--- DATA FOR ANALYSIS Enclosed Below ---

Lemma transformHook_hit_aux code filename isModule w td w1 cachePath stored :
  isComponentImport (env w) filename = false ->
  loadAndValidateTsconfigForFile host filename w = (Returned td, w1) ->
  cachePath = calculateCachePath (cacheDir w) (env w) td code filename ->
  Js.truthy_opt (env w !! "PW_IGNORE_COMPILE_CACHE") = false ->
  files w !! (cachePath +:+ ".js") = Some stored ->
  transformHook host code filename isModule w
  = (Returned stored,
     log (EvRead (cachePath +:+ ".js"))
       (log (EvExists (cachePath +:+ ".js")) (registered filename cachePath w1)))
  /\ files (snd (transformHook host code filename isModule w)) = files w
  /\ env (snd (transformHook host code filename isModule w)) = env w
  /\ trace (snd (transformHook host code filename isModule w))
     = trace w1 ++ [EvDigest cachePath; EvRegister filename (cachePath +:+ ".map");
                    EvExists (cachePath +:+ ".js"); EvRead (cachePath +:+ ".js")].
Proof.
  intros Hstub Hload -> Hign Hfile.
  rewrite (transformHook_probe_eq code filename isModule w td w1 Hstub Hload). cbn zeta.
  destruct (loadAndValidateTsconfigForFile_frame filename w td w1 Hload)
    as (He & Hf & _ & _ & _).
  rewrite probeCache_eq. cbn [env files with_sourceMaps log]. rewrite He, Hf, Hign, Hfile.
  cbn. rewrite He, Hf, <- !app_assoc. auto.
Qed.

(** X2: on a hit the stored code is returned as it is; the file system and
    the environment are not changed and Babel is not called. *)
Theorem transformHook_hit code filename isModule w td w1 cachePath stored :
  isComponentImport (env w) filename = false ->
  loadAndValidateTsconfigForFile host filename w = (Returned td, w1) ->
  cachePath = calculateCachePath (cacheDir w) (env w) td code filename ->
  Js.truthy_opt (env w !! "PW_IGNORE_COMPILE_CACHE") = false ->
  files w !! (cachePath +:+ ".js") = Some stored ->
  transformHook host code filename isModule w
  = (Returned stored,
     log (EvRead (cachePath +:+ ".js"))
       (log (EvExists (cachePath +:+ ".js")) (registered filename cachePath w1)))
  /\ files (snd (transformHook host code filename isModule w)) = files w
  /\ env (snd (transformHook host code filename isModule w)) = env w
  /\ trace (snd (transformHook host code filename isModule w))
     = trace w1 ++ [EvDigest cachePath; EvRegister filename (cachePath +:+ ".map");
                    EvExists (cachePath +:+ ".js"); EvRead (cachePath +:+ ".js")].
Proof.
  intros Hstub Hload -> Hign Hfile.
  rewrite (transformHook_probe_eq code filename isModule w td w1 Hstub Hload). cbn zeta.
  destruct (loadAndValidateTsconfigForFile_frame filename w td w1 Hload)
    as (He & Hf & _ & _ & _).
  rewrite probeCache_eq. cbn [env files with_sourceMaps log]. rewrite He, Hf, Hign, Hfile.
  cbn. rewrite He, Hf, <- !app_assoc. auto.
Qed.

Lemma transformHook_miss_persists_aux source filename isModule w td w1 cachePath result c0 c :
  isComponentImport (env w) filename = false ->
  loadAndValidateTsconfigForFile host filename w = (Returned td, w1) ->
  cachePath = calculateCachePath (cacheDir w) (env w) td source filename ->
  Js.truthy_opt (env w !! "PW_IGNORE_COMPILE_CACHE") = true
  \/ files w !! (cachePath +:+ ".js") = None ->
  transformFileSync host (files w) (browserslistSilenced (env w)) filename
    (babelOptions td (env w) isModule) = Returned result ->
  code result = Some (String c0 c) ->
  fst (transformHook host source filename isModule w) = Returned (String c0 c)
  /\ files (snd (transformHook host source filename isModule w))
     = <[cachePath +:+ ".js" := String c0 c]>
         (match map_ result with
          | Some m => <[cachePath +:+ ".map" := m]> (files w)
          | None => files w
          end)
  /\ env (snd (transformHook host source filename isModule w)) = browserslistSilenced (env w)
  /\ sourceMaps (snd (transformHook host source filename isModule w))
     = <[filename := cachePath +:+ ".map"]> (sourceMaps w).
Proof.
  intros Hstub Hload Hpath Hmiss Hengine Hcode.
  destruct (transformHook_miss_eq source filename isModule w td w1 cachePath
              Hstub Hload Hpath Hmiss) as (w3 & -> & He & Hf & Hs & _).
  rewrite transformAndPersist_eq. cbn zeta. rewrite He, Hf, Hengine, Hcode.
  destruct (map_ result); cbn; rewrite ?He, ?Hf, ?Hs; auto.
Qed.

--- End of Enclosed DATA FOR ANALYSIS ---

→ WHAT YOU SHOULD DO: Lines that contain "Hengine" are the result; find them in the entries above and copy each one.

→ RESPONSE FOR THIS EXERCISE:
  intros Hstub Hload Hpath Hmiss Hengine Hcode.
  rewrite transformAndPersist_eq. cbn zeta. rewrite He, Hf, Hengine, Hcode.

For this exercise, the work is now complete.